Alle Anwesenden sind sich einig: Das integrative Schwimmen hat den Teilnehmern ganz neue Möglichkeiten eröffnet, sich weiterzuentwickeln. Und das gleich auf mehrfache Weise. Denn manch einer hat nicht nur schwimmen gelernt, sondern beispielsweise auch zum ersten Mal einen Weg alleine mit dem Bus zurückgelegt, um zum Schwimmbad zu gelangen. Wie die Eltern verraten, haben sie selbst außerdem etwas gelernt: loszulassen. Sie schenken dem TV Jüchen das Vertrauen, sich gut um ihre Kids zu kümmern, sodass sie – wie beim Besuch des Top-Kuriers – entspannt zugucken oder die Zeit nutzen können, um Erledigungen zu machen.

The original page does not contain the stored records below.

(* ===== verification/AutoMode.v ===== *)
(** * AutoMode: the loops that run an agent on one task after another,
    [internal/cli/automode.go] and [RunAutoModeTmux] of [automode_tmux.go]

    An iteration of the loop looks for tasks, waits, or runs a session of the agent
    and judges it by its error and by the lock file. The tracker's tool, the agent
    and the clock are an interface; a run is a list of labelled iterations. *)
From S2P Require Import Prelude WorktreeLock TaskRouter.
Local Open Scope Z_scope.

Module Auto.
Import Lock.

(** ** What the loop runs on *)

(** [BD] runs the tracker's command line tool and [parse_issues] reads its output,
    as in [TaskRouter]; [check_time] is how long the look for tasks took. A session
    comes with what it, and others meanwhile, did to the lock file, its error and
    its duration. [ExitCode] is the code in an [exec.ExitError]. *)
Class AutoEnv (W : Type) := {
  BD : list string -> W -> W * res string;
  parse_issues : string -> res (list Router.BdIssue);
  check_time : W -> Z;
  InvokeAgentNonInteractive : string -> W -> W * list file_op * option goerror * Z;
  ExitCode : goerror -> option Z;
}.

Inductive event := TaskFailed (taskID : string) (err : goerror) | TaskCompleted (taskID : string) (duration : Z).

(** A record of [internal/usage], without its tokens. *)
Record session_usage := mkUsage { u_TaskID : string; u_EpicID : string; u_StartedAt : Z; u_EndedAt : Z; u_ExitCode : Z }.

Section loop.
Context {W : Type} {env : AutoEnv W} {sorter : SliceSort}.
Context {codec : JsonCodec LockInfo} (kill0 : Z -> bool) (pid : Z).
(** When the signal comes. *)
Context (shutdown : option Z).
Context (GeneratePlanningPrompt GenerateTaskPrompt : string -> string -> W -> string).

Record AutoModeOptions := mkOptions {
  Interval : Z;
  MaxTasks : Z;
  IdleTimeout : Z;
  AgentType : string;
  AgentName : string;
  ParentID : string;
  CustomPromptGen : option (string -> W -> string);
  CustomTaskCheck : option (W -> W * res bool);
  BackoffBase : Z;
  usageStore : bool;
}.

Record AutoModeState := mkState {
  TasksCompleted : Z;
  ConsecutiveErrors : Z;
  ConsecutiveNoProgress : Z;
  LastTaskTime : Z;
  IdleStartTime : Z;
  ExitReason : option string;
}.

(** [emitted], [recorded]: what was handed to the event bus and the usage store;
    failures of these are only logged. *)
Record world := mkWorld {
  outside : W;
  now : Z;
  file : option string;
  emitted : list event;
  recorded : list session_usage;
}.

Definition set_now (t : Z) (w : world) : world := mkWorld (outside w) t (file w) (emitted w) (recorded w).
Definition set_file (f : option string) (w : world) : world := mkWorld (outside w) (now w) f (emitted w) (recorded w).
Definition emit (e : event) (w : world) : world := mkWorld (outside w) (now w) (file w) (emitted w ++ [e]) (recorded w).
Definition record_usage (u : session_usage) (w : world) : world := mkWorld (outside w) (now w) (file w) (emitted w) (recorded w ++ [u]).

(** [ShouldExit] is an exit reason. *)
Definition exit_with (reason : string) (s : AutoModeState) : AutoModeState :=
  mkState (TasksCompleted s) (ConsecutiveErrors s) (ConsecutiveNoProgress s) (LastTaskTime s) (IdleStartTime s) (Some reason).
Definition reset_idle (t : Z) (s : AutoModeState) : AutoModeState :=
  mkState (TasksCompleted s) (ConsecutiveErrors s) (ConsecutiveNoProgress s) (LastTaskTime s) t (ExitReason s).

Definition shut_down (t : Z) : bool := match shutdown with Some t' => t' <=? t | None => false end.

(** True when the signal comes first. *)
Definition interruptibleSleep (d : Z) (w : world) : bool * world :=
  let until := now w + Z.max 0 d in
  match shutdown with
  | Some t => if t <=? until then (true, set_now (Z.max (now w) t) w) else (false, set_now until w)
  | None => (false, set_now until w)
  end.

Definition pause (d : Z) (s : AutoModeState) (w : world) : AutoModeState * world :=
  let '(interrupted, w) := interruptibleSleep d w in
  (if interrupted then exit_with "shutdown signal received" s else s, w).

Definition lock_task (f : option string) : string := match ReadLockFile f with Ok info => TaskID info | Err _ => ""%string end.
Definition agentClaimedTask (f : option string) : bool :=
  match ReadLockFile f with Err _ => false | Ok info => negb (bool_decide (TaskID info = ""%string)) end.

Definition hasAvailableTasks (opts : AutoModeOptions) : W -> W * res bool :=
  match CustomTaskCheck opts with
  | Some check => check
  | None =>
      if bool_decide (AgentType opts = "plan"%string) then Router.HasAvailablePlanningTasks BD parse_issues (ParentID opts)
      else Router.HasAvailableImplementationTasks BD parse_issues (ParentID opts)
  end.

Definition generatePrompt (opts : AutoModeOptions) : string -> W -> string :=
  match CustomPromptGen opts with
  | Some gen => gen
  | None => fun name w =>
      if bool_decide (AgentType opts = "plan"%string) then GeneratePlanningPrompt name (ParentID opts) w
      else GenerateTaskPrompt name (ParentID opts) w
  end.

Definition recordSessionUsage (opts : AutoModeOptions) (startedAt endedAt : Z) (invokeErr : option goerror) (w : world) : world :=
  if usageStore opts then
    let exitCode := match invokeErr with None => 0 | Some e => default 1 (ExitCode e) end in
    record_usage (mkUsage (lock_task (file w)) (ParentID opts) startedAt endedAt exitCode) w
  else w.

(** What an iteration did: a session is known by its error and the updates of the
    lock. *)
Inductive label := Stopped | Waited | Ran (err : option goerror) (ops : list file_op).

(** Minutes and seconds are multiplied as durations. *)
Definition judge_error (opts : AutoModeOptions) (e : goerror) (s : AutoModeState) (w : world) : AutoModeState * world :=
  let s := mkState (TasksCompleted s) (ConsecutiveErrors s + 1) (ConsecutiveNoProgress s) (LastTaskTime s) (IdleStartTime s) (ExitReason s) in
  let w := emit (TaskFailed (lock_task (file w)) e) w in
  if 3 <=? ConsecutiveErrors s then (exit_with "too many consecutive errors" s, w)
  else pause (mul64 (Interval opts) second) s w.

Definition judge_success (opts : AutoModeOptions) (startedAt endedAt : Z) (s : AutoModeState) (w : world) : AutoModeState * world :=
  if agentClaimedTask (file w) then
    let s := mkState (TasksCompleted s + 1) 0 0 (now w) (IdleStartTime s) (ExitReason s) in
    let w := emit (TaskCompleted (lock_task (file w)) (time_sub endedAt startedAt)) w in
    pause (2 * second) s w
  else
    let s := mkState (TasksCompleted s) 0 (ConsecutiveNoProgress s + 1) (LastTaskTime s) (IdleStartTime s) (ExitReason s) in
    if 3 <=? ConsecutiveNoProgress s
    then (exit_with ("no tasks claimed in " +:+ itoa (ConsecutiveNoProgress s) +:+ " consecutive sessions") s, w)
    else
      let backoff := shl64 (BackoffBase opts) (ConsecutiveNoProgress s - 1) in
      let cap := mul64 4 (BackoffBase opts) in
      pause (if cap <? backoff then cap else backoff) s w.

Definition run_session (opts : AutoModeOptions) (s : AutoModeState) (w : world) : AutoModeState * world * label :=
  let s := reset_idle (now w) s in
  let w := set_file (UpdateLockState pid StateActive (file w)).1 w in
  let w := set_file (ClearLockTaskID pid (file w)).1 w in
  let startedAt := now w in
  let '(o, ops, err, duration) := InvokeAgentNonInteractive (generatePrompt opts (AgentName opts) (outside w)) (outside w) in
  let w := mkWorld o (now w + Z.max 0 duration) (foldl (fun f op => (file_exec kill0 op f).1) (file w) ops) (emitted w) (recorded w) in
  let endedAt := now w in
  let w := recordSessionUsage opts startedAt endedAt err w in
  let w := set_file (UpdateLockState pid StateIdle (file w)).1 w in
  let '(s, w) := match err with
                 | Some e => judge_error opts e s w
                 | None => judge_success opts startedAt endedAt s w
                 end in
  (s, w, Ran err ops).

(** One round of the loop. *)
Definition iteration (opts : AutoModeOptions) (s : AutoModeState) (w : world) : AutoModeState * world * label :=
  let w := set_file (UpdateLockState pid StateIdle (file w)).1 w in
  if shut_down (now w) then (exit_with "shutdown signal received" s, w, Stopped)
  else if (0 <? MaxTasks opts) && (MaxTasks opts <=? TasksCompleted s)
  then (exit_with ("reached max tasks limit (" +:+ itoa (MaxTasks opts) +:+ ")") s, w, Stopped)
  else
    let '(o, available) := hasAvailableTasks opts (outside w) in
    let w := mkWorld o (now w + Z.max 0 (check_time o)) (file w) (emitted w) (recorded w) in
    match available with
    | Err _ => let '(s, w) := pause (mul64 (Interval opts) second) s w in (s, w, Waited)
    | Ok false =>
        if (0 <? IdleTimeout opts) && (mul64 (IdleTimeout opts) minute <=? time_sub (now w) (IdleStartTime s))
        then (exit_with ("idle timeout exceeded (" +:+ itoa (IdleTimeout opts) +:+ " minutes)") s, w, Stopped)
        else let '(s, w) := pause (mul64 (Interval opts) second) s w in (s, w, Waited)
    | Ok true => run_session opts s w
    end.

(** The loop, with fuel, and what its rounds did. *)
Fixpoint rounds (fuel : nat) (opts : AutoModeOptions) (s : AutoModeState) (w : world) : AutoModeState * world * list label :=
  match fuel with
  | O => (s, w, [])
  | S fuel =>
      match ExitReason s with
      | Some _ => (s, w, [])
      | None =>
          let '(s, w, l) := iteration opts s w in
          let '(s, w, ls) := rounds fuel opts s w in
          (s, w, l :: ls)
      end
  end.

Übrigens: Den einen oder anderen Teilnehmer des integrativen Schwimmens treffe man auch zu anderen Zeiten, bei anderen Gruppen im Schwimmbad, wo sie ebenfalls super integriert würden, berichtet Dieter Polack. Andererseits würden viele Menschen bewusst zur Zeit des integrativen Schwimmens vorbeikommen, weil sie die Atmosphäre schätzen. Der eine oder andere packe dann einfach mit an, wie beispielsweise Catarina. Die passionierte Schwimmerin ist mehrmals die Woche im Jüchener Schwimmbad anzutreffen, doch am meisten Spaß mache ihr der Dienstag. „Man hat zwar nicht immer viel Platz“, schmunzelt sie, „aber ich erlebe hier so viele Glücksmomente. Es ist eine tolle Gemeinschaft.“

So zieht die Inklusion immer größere Bahnen. Das macht sich sogar bei den Helfern bemerkbar, wie Polack berichtet: „Es gibt immer mehr Mitglieder, die sich im Bereich Inklusion weiterbilden möchten. Allein nach der letzten internen Schulung haben sich drei gemeldet, die die Ausbildung zum Inklusionscoach machen möchten.“ Dazu gehört zum Beispiel Paula, die als Kind selbst beim TV Jüchen schwimmen gelernt hat und nun als Trainerin aktiv ist. Ihr macht es sehr viel Spaß, beim integrativen Schwimmen mitanzupacken: „Alle sind hier super drauf und man kriegt so viel von den Teilnehmern zurück.“

Vorsitzender Bernd Lohr ist mega stolz, wie sich das Projekt entwickelt hat: „Und es kann weiter wachsen. Das große Ziel ist einfach, dass der Spaß bleibt – bei Teilnehmern und Trainern.“ Mit Blick auf die Zukunft möchte der Verein sein Angebot aber noch inklusiver machen. „Wir würden uns einen Lift wünschen, um Menschen, die beispielsweise auf einen Rollstuhl angewiesen sind, auch eine Teilnahme zu ermöglichen“, schließt Bernd Lohr.